Developing profit repatriation strategies for your China Business

One of the main concerns foreign investors have when deciding to

establish a new business in China is if and when they will be able to

repatriate their profits out of the country. This question makes many

business professionals anxious before establishing an entity in China.

The answer is simply yes. Just as any other country in the world, you will be able to transfer your funds out. The most important aspect is to ensure that your business operates in a transparent and legal way, within the country’s rule of law, and complies with all its fiscal obligations.

As an individual, if you are planning to relocate out of China, you can also take your money out of the country. There are a few regulations and procedures that need to take place first, but in general there are no obstacles for repatriating capital.

During the 2008 financial crisis, many companies doing well in China had to send money to their other subsidiaries around the world. There was a significant outflow of capital from China, due to international circumstances, which did not make the Chinese authorities happy, but it was acceptable.

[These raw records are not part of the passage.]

(* ===== verification/Transaction.v ===== *)
(** * Transactions

    [ethcore/types/src/transaction/transaction.rs]: actions and their encoding, the replay
    protection of signatures, transactions with a private part, and the checks that need no
    state ([verify_basic], [verify_private_tx_basic] and
    [EthereumMachine::verify_transaction_basic]).

    A computation that panics is [None]. RLP items and the recovery of public keys are
    parameters. *)

From S2P Require Import Prelude.
From stdpp Require Import base numbers option strings list.

Open Scope Z_scope.

(** [PRIVATE_EXECUTIVE_ADDRESS], [SYSTEM_ADDRESS] and [UNSIGNED_SENDER]. *)
Definition UNSIGNED_SENDER : Z := 0xffffffffffffffffffffffffffffffffffffffff.
Definition SYSTEM_ADDRESS : Z := 0xfffffffffffffffffffffffffffffffffffffffe.
Definition PRIVATE_EXECUTIVE_ADDRESS : Z := 0xfffffffffffffffffffffffffffffffffffffffd.

(** The words of a [U256] constant, least significant first. *)
Definition u256_words (w0 w1 w2 w3 : Z) : Z := w0 + U64_MOD * (w1 + U64_MOD * (w2 + U64_MOD * w3)).

Definition CONVERSION_FACTOR : Z := u256_words 0x3B9ACA00 0 0 0.
Definition MAX_VALUE_ALLOWED : Z := u256_words 0xFFFFFFFFC4653600 0x1DCD64FF 0 0.

(** ** Actions *)

Inductive Action : Type :=
| ActionCreate
| ActionCall (address : Z)
| ActionPrivateToPrivate
| ActionPublicToPrivate
| ActionPrivateCall (address : Z).

#[export] Instance Action_eq_dec : EqDecision Action.
Proof. solve_decision. Defined.

Definition is_input_private (a : Action) : bool :=
  match a with ActionPrivateToPrivate | ActionPrivateCall _ => true | _ => false end.

(** The crate [rlp]: items, and the readers and writers of values that are used here. *)
Inductive DecoderError : Type :=
| RlpInvalidLength
| RlpCustom (msg : string)
| RlpOther.

Class RlpCodec (R : Type) : Type := {
  rlp_is_empty : R -> bool;
  rlp_size : R -> Z;
  rlp_as_address : R -> Z + DecoderError;
  rlp_as_u8 : R -> Z + DecoderError;
  rlp_as_bytes : R -> bytes + DecoderError;
  rlp_of_str : string -> R;
  rlp_of_address : Z -> R;
  rlp_of_u8 : Z -> R;
  rlp_of_bytes : bytes -> R;
}.

Section Codec.
Context {R : Type} {RC : RlpCodec R}.

Definition INVALID_ACTION : DecoderError := RlpCustom "Invalid action.".

(** [impl rlp::Decodable for Action] *)
Definition action_decode (rlp : R) : option (Action + DecoderError) :=
  if rlp_is_empty rlp then Some (inl ActionCreate)
  else if rlp_size rlp =? 20 then
    Some match rlp_as_address rlp with inl a => inl (ActionCall a) | inr e => inr e end
  else if rlp_size rlp =? 1 then
    Some match rlp_as_u8 rlp with
         | inl b => if b =? 1 then inl ActionPrivateToPrivate
                    else if b =? 2 then inl ActionPublicToPrivate else inr INVALID_ACTION
         | inr e => inr e
         end
  else if rlp_size rlp =? 21 then
    match rlp_as_bytes rlp with
    | inl bytes =>
        b0 ← vec_get bytes 0;
        if b0 =? 3 then
          addr ← vec_slice bytes 1 21;
          Some (inl (ActionPrivateCall (be_value addr)))
        else Some (inr INVALID_ACTION)
    | inr e => Some (inr e)
    end
  else Some (inr RlpInvalidLength).

(** [impl rlp::Encodable for Action] *)
Definition action_encode (a : Action) : R :=
  match a with
  | ActionCreate => rlp_of_str ""%string
  | ActionCall addr => rlp_of_address addr
  | ActionPrivateToPrivate => rlp_of_u8 1
  | ActionPublicToPrivate => rlp_of_u8 2
  | ActionPrivateCall addr => rlp_of_bytes ([3] ++ be_bytes 20 addr)
  end.

End Codec.

(** ** Replay protection *)

(** [add_chain_replay_protection]; the sums may overflow. *)
Definition add_chain_replay_protection (v : Z) (chain_id : option Z) : option Z :=
  match chain_id with
  | Some n => d ← usize_mul n 2; o ← usize_add 35 d; usize_add v o
  | None => usize_add v 27
  end.

Definition check_replay_protection (v : Z) : Z :=
  if v =? 27 then 0
  else if v =? 28 then 1
  else if 35 <=? v then (v - 1) mod 2
  else 4.

(** ** Transactions *)

(** What is read of a spend and of an output here; proofs and signatures are checked by
    the transaction pool. Points of the curve are kept in their encoding. *)
Record SpendDescription : Type := mkSpendDescription {
  sd_anchor : Z;
  sd_nullifier : bytes;
}.

Record OutputDescription : Type := mkOutputDescription {
  od_cmu : Z;
  od_ephemeral_key : bytes;
  od_enc_ciphertext : bytes;
}.

(** [balancing_value] is an [i64]. *)
Record PrivateTransaction : Type := mkPrivateTransaction {
  pt_spends : list SpendDescription;
  pt_outputs : list OutputDescription;
  pt_balancing_value : Z;
  pt_binding_sig : bytes;
}.

Record Transaction : Type := mkTransaction {
  t_nonce : Z;
  t_gas_price : Z;
  t_gas : Z;
  t_action : Action;
  t_value : Z;
  t_data : bytes;
  t_private : option PrivateTransaction;
}.

Definition is_private (t : Transaction) : bool := match t_private t with Some _ => true | None => false end.
Definition is_privacy (t : Transaction) : bool := bool_decide (t_action t = ActionPrivateToPrivate).
Definition is_shield (t : Transaction) : bool := bool_decide (t_action t = ActionPublicToPrivate).
Definition is_unshield (t : Transaction) : bool :=
  match t_action t with ActionPrivateCall _ => true | _ => false end.

(** [get_nullifier_set], as a list without duplicates. *)
Definition get_nullifier_set (t : Transaction) : list Z :=
  match t_private t with
  | Some private => list.remove_dups ((fun s => be_value (sd_nullifier s)) <$> pt_spends private)
  | None => []
  end.

Definition v_shielded_spend (t : Transaction) : list SpendDescription :=
  match t_private t with Some private => pt_spends private | None => [] end.

Definition v_shielded_output (t : Transaction) : list OutputDescription :=
  match t_private t with Some private => pt_outputs private | None => [] end.

Definition get_commitment_notes (t : Transaction) : list Z :=
  match t_private t with Some private => od_cmu <$> pt_outputs private | None => [] end.

Definition get_commitment_anchors (t : Transaction) : list Z :=
  match t_private t with Some private => sd_anchor <$> pt_spends private | None => [] end.

Definition balancing_value (t : Transaction) : Z :=
  match t_private t with Some private => pt_balancing_value private | None => 0 end.

Record UnverifiedTransaction : Type := mkUnverifiedTransaction {
  ut_unsigned : Transaction;
  ut_v : Z;
  ut_r : Z;
  ut_s : Z;
  ut_hash : Z;
}.

Definition is_unsigned (t : UnverifiedTransaction) : bool := (ut_r t =? 0) && (ut_s t =? 0).

Definition standard_v (t : UnverifiedTransaction) : Z := check_replay_protection (ut_v t).

Definition chain_id (t : UnverifiedTransaction) : option Z :=
  if is_unsigned t then Some (ut_v t)
  else if 35 <=? ut_v t then Some ((ut_v t - 35) / 2)
  else None.

(** [Signature::is_low_s] of the signature of a transaction. *)
Definition LOW_S_MAX : Z := 0x7FFFFFFFFFFFFFFFFFFFFFFFFFFFFFFF5D576E7357A4501DDFE92F46681B20A0.

(** ** Errors *)

Inductive PrivateTxError : Type :=
| InvalidAction
| InvalidNonce
| InvalidValue
| InvalidBalancingValue
| InvalidNumberOfSpends
| DuplicatedNullifier.

(** [transaction::Error] *)
Inductive transaction_error : Type :=
| AlreadyImported
| Old
| TooCheapToReplace
| LimitReached
| InsufficientGasPrice (minimal got : Z)
| InsufficientGas (minimal got : Z)
| InsufficientBalance (balance cost : Z)
| GasLimitExceeded (limit got : Z)
| InvalidGasLimit (min max : option Z) (found : Z)
| SenderBanned
| RecipientBanned
| CodeBanned
| InvalidChainId
| NotAllowed
| InvalidSignature (msg : string)
| TooBig
| InvalidRlp (msg : string)
| ConflictNullifier
| InvalidCommitmentAnchor
| InvalidSpendDescription
| InvalidOutputDescription
| InvalidBalancingValueOrBindingSig
| InvalidPrivateTx (e : PrivateTxError).

Definition INVALID_SIGNATURE : transaction_error := InvalidSignature "Crypto error (Invalid EC signature)".

Definition check_low_s (t : UnverifiedTransaction) : unit + transaction_error :=
  if negb (ut_s t <=? LOW_S_MAX) then inr INVALID_SIGNATURE else inl tt.

(** ** Checks *)

Definition verify_basic (t : UnverifiedTransaction) (check_low_s_flag : bool) (chain : option Z)
    (allow_empty_signature : bool) : unit + transaction_error :=
  let tx := ut_unsigned t in
  let signature_result :=
    if is_input_private (t_action tx) then
      if negb (is_unsigned t) then inr INVALID_SIGNATURE else inl tt
    else if allow_empty_signature && is_unsigned t then
      if negb ((t_gas_price tx =? 0) && (t_value tx =? 0) && (t_nonce tx =? 0))
      then inr INVALID_SIGNATURE else inl tt
    else
      match (if check_low_s_flag then check_low_s t else inl tt) with
      | inr e => inr e
      | inl _ => if is_unsigned t then inr INVALID_SIGNATURE else inl tt
      end in
  match signature_result with
  | inr e => inr e
  | inl _ =>
      match chain_id t, chain with
      | None, _ => inl tt
      | Some n, Some m => if n =? m then inl tt else inr InvalidChainId
      | _, _ => inr InvalidChainId
      end
  end.

(** [U256::from] of an [i64]: a negative number panics. *)
Definition u256_from_i64 (z : Z) : option Z := if 0 <=? z then Some z else None.

(** Multiplication of [U256]: an overflow panics. *)
Definition u256_mul (a b : Z) : option Z := if a * b <? U256_MOD then Some (a * b) else None.

Definition I64_MIN : Z := - 2 ^ 63.

(** Negation of an [i64], which wraps around. *)
Definition i64_neg (z : Z) : Z := if z =? I64_MIN then z else - z.

(** The loop over the nullifiers of the spends. *)
Fixpoint duplicated_nullifier (nullifier_set : list bytes) (spends : list SpendDescription) : bool :=
  match spends with
  | [] => false
  | spend :: spends' =>
      if bool_decide (sd_nullifier spend ∈ nullifier_set) then true
      else duplicated_nullifier (sd_nullifier spend :: nullifier_set) spends'
  end.

(** Whether the balancing value and the value of the transaction agree. *)
Definition balancing_value_matches (tx : Transaction) : option bool :=
  if bool_decide (t_action tx = ActionPublicToPrivate) then
    if 0 <? balancing_value tx then Some false
    else
      b ← u256_from_i64 (i64_neg (balancing_value tx));
      p ← u256_mul b CONVERSION_FACTOR;
      Some (p =? t_value tx)
  else
    b ← u256_from_i64 (balancing_value tx);
    p ← u256_mul b CONVERSION_FACTOR;
    fee ← u256_mul (t_gas_price tx) (t_gas tx);
    total ← u256_add fee (t_value tx);
    Some (p =? total).

Definition verify_private_tx_basic (t : UnverifiedTransaction) : option (unit + transaction_error) :=
  let tx := ut_unsigned t in
  let fail e := Some (inr (InvalidPrivateTx e)) in
  match t_private tx with
  | None => fail InvalidAction
  | Some private_tx =>
      match t_action tx with
      | ActionPublicToPrivate | ActionPrivateToPrivate | ActionPrivateCall _ =>
          if is_input_private (t_action tx) && negb (t_nonce tx =? 0) then fail InvalidNonce
          else if is_privacy tx && negb (t_value tx =? 0) then fail InvalidValue
          else if bool_decide (t_action tx = ActionPublicToPrivate) && (MAX_VALUE_ALLOWED <? t_value tx)
          then fail InvalidValue
          else
            matches_ ← balancing_value_matches tx;
            if negb matches_ then fail InvalidBalancingValue
            else if bool_decide (t_action tx = ActionPublicToPrivate) then
              match pt_spends private_tx with
              | [] => Some (inl tt)
              | _ => fail InvalidNumberOfSpends
              end
            else
              match pt_spends private_tx with
              | [] => fail InvalidNumberOfSpends
              | spends => if duplicated_nullifier [] spends then fail DuplicatedNullifier else Some (inl tt)
              end
      | _ => fail InvalidAction
      end
  end.

(** [EthereumMachine::verify_transaction_basic] (machine/impls.rs), with the parameters of
    the machine it reads. *)
Record TxParams : Type := mkTxParams {
  tp_homestead_transition : option Z;
  tp_validate_chain_id_transition : Z;
  tp_eip155_transition : Z;
  tp_chain_id : Z;
}.

Definition verify_transaction_basic (params : TxParams) (t : UnverifiedTransaction) (number : Z)
    : option (unit + transaction_error) :=
  let check_low_s_flag :=
    match tp_homestead_transition params with Some transition => transition <=? number | None => true end in
  let chain :=
    if number <? tp_validate_chain_id_transition params then chain_id t
    else if tp_eip155_transition params <=? number then Some (tp_chain_id params)
    else None in
  match verify_basic t check_low_s_flag chain false with
  | inr e => Some (inr e)
  | inl _ => if is_private (ut_unsigned t) then verify_private_tx_basic t else Some (inl tt)
  end.

(** ** Signed transactions *)

Record SignedTransaction : Type := mkSignedTransaction {
  sg_transaction : UnverifiedTransaction;
  sg_sender : Z;
}.

(** The RLP of a transaction, and the recovery of the sender from its signature. *)
Class TransactionCrypto : Type := {
  rlp_sealed : UnverifiedTransaction -> bytes;
  recover_sender : UnverifiedTransaction -> Z + string;
}.

Section Signed.
Context {K : Keccak} {TC : TransactionCrypto}.

Definition compute_hash (t : UnverifiedTransaction) : UnverifiedTransaction :=
  mkUnverifiedTransaction (ut_unsigned t) (ut_v t) (ut_r t) (ut_s t) (keccak (rlp_sealed t)).

(** The sender of a private transaction is made of its hash. *)
Definition sign_for_private (t : Transaction) (chain : Z) : SignedTransaction :=
  let unverified := compute_hash (mkUnverifiedTransaction t chain 0 0 0) in
  mkSignedTransaction unverified (ut_hash unverified mod U160_MOD).

(** [SignedTransaction::new] *)
Definition signed_new (t : UnverifiedTransaction) : SignedTransaction + string :=
  if is_input_private (t_action (ut_unsigned t)) then inl (sign_for_private (ut_unsigned t) (ut_v t))
  else if is_unsigned t then inl (mkSignedTransaction t UNSIGNED_SENDER)
  else match recover_sender t with
       | inl sender => inl (mkSignedTransaction t sender)
       | inr e => inr e
       end.

End Signed.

The goal of the Chinese government is to attract and maintain capital in the country, which can be reinvested and used to push economic growth.  For this reason, the application process to repatriate funds or cross-border payments entails tedious paperwork and explanations.

However, there are a few practical things you can do to facilitate the process. As long as you are organized and you have the correct documentation, it's not as complex as it may seem.

A good place to start is to talk to your bank and tax officer to discuss the paperwork involved. You can try to negotiate the documentation and tax rates that would be applied. It is in your best interest to pick your battles wisely and decide what is worth fighting for and what is a lost cause.

If your company cannot provide the documentation required for the transfer of capital, you won’t be allowed to do it. If you cannot produce valid papers to verify and justify a transfer that is going abroad, then you should not be doing the transfer in the first place.

This process can be stressful because every government office and bank may request different documents. Following the appropriate steps and guidelines will give you clarity and help you stay organized.

The ultimate target of any company established in China is to become profitable and be able to pay back investors or reinvest its funds. It is crucial to establish a profit repatriation strategy early on, in order to create a tax optimized structure that helps you develop authentic agreements and contracts from the get-go.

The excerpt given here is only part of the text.